Protestou, mas não sabe por quê

O principal público cooptado por Sandra Ribeiro para as manifestações pagas eram seus próprios vizinhos. Adolescentes, desempregados, donas de casa, todos interessados em receber R$ 40 para passar o dia no Plano Piloto. Deisiele Zacarias, de 15 anos, participou duas vezes. Agora, porém, não vai mais. "Estou estudando o dia todo, não tenho mais tempo", conta. Deisiele não lembra nem mesmo o motivo pelo qual foi protestar. "Uma delas acho que era uma coisa de bingos, mas não lembro direito", disse. Ela explica que a preferência de Sandra era para as pessoas "mais necessitadas", por isso, garotas como ela só iam quando "sobrava vaga". Sara Ribeiro, prima de Sandra, também costumava engrossar os protestos no Distrito Federal, com a mãe e uma irmã, mas agora está trabalhando e deixou a vida de manifestante. Ela conta que, às vezes, iam só dois ônibus, mas chegou a participar de uma manifestação em que saíram 15 veículos de Planaltina.

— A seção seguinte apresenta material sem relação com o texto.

(** One part against its exact share, in units. *)
Lemma part_near n ws sum i w p :
  (0 < sum)%Q → (sumQ ws == sum)%Q → ws !! i = Some w → largestRemainder n ws sum !! i = Some p →
  (Qabs (inject_Z p - share n sum w) < 1)%Q ∧
  ((share n sum w == inject_Z (baseOf n sum w))%Q → p = baseOf n sum w).
Proof.
  intros Hsum Hws Hi. rewrite (largestRemainder_part n ws sum i w Hi). intros [= <-].
  destruct (rem_range n sum w) as [H0 H1]. pose proof (extra_positive n ws sum Hsum Hws i) as Hp.
  rewrite (remAt_map n ws sum i w Hi) in Hp. unfold remOf in *. case_decide as He.
  - specialize (Hp He). split; [|lra]. rewrite inject_Z_plus. change (inject_Z 1) with 1%Q.
    apply Qabs_case; lra.
  - rewrite Z.add_0_r. split; [|done]. apply Qabs_case; lra.
Qed.

(** The sign a total gives its parts. *)
Definition signed (t : Q) (p : Z) : Z := if decide (t < 0)%Q then - p else p.

Lemma signed_units t scale n :
  0 ≤ scale → (Qabs t * inject_Z (10 ^ scale) == inject_Z n)%Q → (inject_Z (signed t n) / inject_Z (10 ^ scale) == t)%Q.
Proof.
  intros Hs Hn. pose proof (pow10_pos scale Hs). unfold signed.
  assert (Hd : (inject_Z n / inject_Z (10 ^ scale) == Qabs t)%Q) by (rewrite <- Hn; field; lra).
  case_decide as Ht.
  - rewrite inject_Z_opp. assert (He : (- inject_Z n / inject_Z (10 ^ scale) == - Qabs t)%Q)
      by (rewrite <- Hd; field; lra).
    rewrite He, Qabs_neg by lra. lra.
  - rewrite Hd. apply Qabs_pos. lra.
Qed.

(** One part against its exact share of the total. *)
Lemma part_exact t scale n ws i w p :
  0 ≤ scale → (0 < sumQ ws)%Q → (Qabs t * inject_Z (10 ^ scale) == inject_Z n)%Q →
  ws !! i = Some w → largestRemainder n ws (sumQ ws) !! i = Some p →
  let exact := (t * w / sumQ ws)%Q in
  (Qabs (rat (signed t p) (- scale) - exact) < 1 / inject_Z (10 ^ scale))%Q ∧
  ((∃ k, (exact * inject_Z (10 ^ scale) == inject_Z k)%Q) → (rat (signed t p) (- scale) == exact)%Q).
Proof.
  intros Hs Hsum Hn Hi Hp exact. pose proof (pow10_pos scale Hs) as H10.
  destruct (part_near n ws (sumQ ws) i w p Hsum (Qeq_refl _) Hi Hp) as [Hnear Hwhole].
  set (y := (inject_Z p - share n (sumQ ws) w)%Q) in *. set (z := (1 / inject_Z (10 ^ scale))%Q).
  assert (Hz : (0 < z)%Q) by (unfold z; apply Qlt_shift_div_l; [done|lra]).
  apply Qabs_Qlt_condition in Hnear as [Hy1 Hy2].
  assert (Hyz : (- z < y * z)%Q ∧ (y * z < z)%Q).
  { pose proof (Qmult_lt_compat_r _ _ z Hz Hy1). pose proof (Qmult_lt_compat_r _ _ z Hz Hy2). split; lra. }
  assert (Hsh : (share n (sumQ ws) w == Qabs t * inject_Z (10 ^ scale) * w / sumQ ws)%Q)
    by (unfold share; by rewrite Hn).
  assert (Hd : (rat (signed t p) (- scale) - exact == if decide (t < 0) then - (y * z) else y * z)%Q).
  { rewrite rat_scale by done. unfold exact, y, z, signed. case_decide as Ht; rewrite Hsh.
    - rewrite inject_Z_opp, (Qabs_neg t) by lra. field. lra.
    - rewrite (Qabs_pos t) by lra. field. lra. }
  split.
  - rewrite Hd. apply Qabs_Qlt_condition. case_decide; lra.
  - intros [k Hk]. assert (Hy0 : (y == 0)%Q); [|case_decide; nra].
    assert (Hint : (share n (sumQ ws) w == inject_Z (signed t k))%Q).
    { unfold signed, exact in *. case_decide as Ht; rewrite Hsh.
      - rewrite inject_Z_opp, <- Hk, (Qabs_neg t) by lra. field. lra.
      - rewrite <- Hk, (Qabs_pos t) by lra. field. lra. }
    assert (Hb : baseOf n (sumQ ws) w = signed t k).
    { unfold baseOf. rewrite (Qfloor_comp _ _ Hint). apply Qfloor_Z. }
    unfold y. rewrite Hwhole; rewrite Hb; rewrite Hint; lra.
Qed.

(** C33. Splitting an amount loses and invents nothing.  Whenever [Allocate] succeeds, at a
    scale of zero or more places, there is one part for each weight, the parts sum exactly
    to the total, and each part differs from its exact share of the total by less than one
    unit of the scale, and not at all when that share is a whole number of units. *)
Theorem Allocate_exact total weights scale parts :
  0 ≤ scale → Allocate total weights scale = Ok parts →
  ∃ t ws, SetString total = Some t ∧ weightsOf weights = Some ws ∧ length parts = length weights ∧
    (sumQ (map valueOf parts) == t)%Q ∧
    ∀ i w d, ws !! i = Some w → parts !! i = Some d →
      let exact := (t * w / sumQ ws)%Q in
      (Qabs (valueOf d - exact) < 1 / inject_Z (10 ^ scale))%Q ∧
      ((∃ k, (exact * inject_Z (10 ^ scale) == inject_Z k)%Q) → (valueOf d == exact)%Q).
Proof.
  intros Hs. unfold Allocate. destruct (SetString total) as [t|]; [|done].
  set (u := Qred _). case_decide as Hden; [|done].
  destruct (weightsOf weights) as [ws|] eqn:Hw; [|done]. case_decide as Hz; [done|]. intros [= <-].
  apply weightsOf_ok in Hw as [Hlen Hpos]. pose proof (sumQ_pos ws Hpos Hz) as Hsum.
  assert (Hn : (Qabs t * inject_Z (10 ^ scale) == inject_Z (Qnum u))%Q).
  { rewrite <- (Z.max_r 0 scale) by done. fold (unitsPer scale). rewrite <- Qred_correct. fold u.
    destruct u as [a b]. cbn in Hden. by subst b. }
  exists t, ws. do 2 (split; [done|]). split; [by rewrite length_map, largestRemainder_length|]. split.
  - rewrite map_map. cbn [valueOf SetString from_option id]. change (λ x, rat _ _) with (λ p, rat (signed t p) (- scale)).
    rewrite sumQ_scaled; [|done|..].
    + rewrite largestRemainder_sum by (done || reflexivity). by apply signed_units.
    + intros a b. unfold signed. case_decide; lia.
    + unfold signed. by case_decide.
  - intros i w d Hi Hd. rewrite list_lookup_fmap in Hd.
    destruct (largestRemainder _ _ _ !! i) as [p|] eqn:Hp; [|done]. cbn in Hd. injection Hd as <-.
    by apply (part_exact t scale (Qnum u) ws i w p).
Qed.

(** The leftover units go to the largest remainders, the earlier part first on a tie:
    when a part got an extra unit, so did every part with a larger remainder, and every
    earlier part with the same one. *)
Theorem leftover_order n ws sum i j wi wj :
  ws !! i = Some wi → ws !! j = Some wj →
  ((remOf n sum wj < remOf n sum wi)%Q ∨ ((remOf n sum wj == remOf n sum wi)%Q ∧ (i < j)%nat)) →
  largestRemainder n ws sum !! j = Some (baseOf n sum wj + 1) →
  largestRemainder n ws sum !! i = Some (baseOf n sum wi + 1).
Proof.
  intros Hi Hj Hb. rewrite (largestRemainder_part n ws sum j wj Hj), (largestRemainder_part n ws sum i wi Hi).
  case_decide as Hej; [|intros [= ?]; lia]. intros _. rewrite decide_True; [done|].
  apply (order_prefix (map (remOf n sum) ws) _ j i); [|done|].
  - unfold behind. by rewrite (remAt_map n ws sum i wi Hi), (remAt_map n ws sum j wj Hj).
  - apply order_all. by eapply lookup_lt_Some.
Qed.

(** ** A hundred split three ways *)

Lemma Allocate_exact_witness :
  let weights := [Finite 1 0; Finite 1 0; Finite 1 0] in
  ∃ t ws, SetString (Finite (-10000) (-2)) = Some t ∧ weightsOf weights = Some ws ∧
    length [Finite (-3334) (-2); Finite (-3333) (-2); Finite (-3333) (-2)] = length weights ∧
    (sumQ (map valueOf [Finite (-3334) (-2); Finite (-3333) (-2); Finite (-3333) (-2)]) == t)%Q ∧
    ∀ i w d, ws !! i = Some w → [Finite (-3334) (-2); Finite (-3333) (-2); Finite (-3333) (-2)] !! i = Some d →
      let exact := (t * w / sumQ ws)%Q in
      (Qabs (valueOf d - exact) < 1 / inject_Z (10 ^ 2))%Q ∧
      ((∃ k, (exact * inject_Z (10 ^ 2) == inject_Z k)%Q) → (valueOf d == exact)%Q).
Proof. apply Allocate_exact; [lia|]. by vm_compute. Defined.

Lemma leftover_order_witness : largestRemainder 11 [1; 1; 1]%Q 3 !! 0%nat = Some (baseOf 11 3 1 + 1).
Proof.
  apply (leftover_order 11 [1; 1; 1]%Q 3 0 1 1 1); [done|done|right; split; [reflexivity|lia]|by vm_compute].
Defined.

Sandra perdeu dois outros vizinhos para o trabalho fixo. "Minha filha de 32 anos e meu filho de 28 sempre iam. Agora estão empregados e não podem mais. Perde o dia todo, né?", explica Orenita da Silva. Segundo os relatos, o pagamento era sempre à vista, distribuído dentro do ônibus, em notas de R$ 20 grampeadas. Em manifestações que durassem o dia inteiro, o preço era o mesmo, mas os manifestantes recebiam almoço. Dizem ser um bom negócio onde o dinheiro é curto.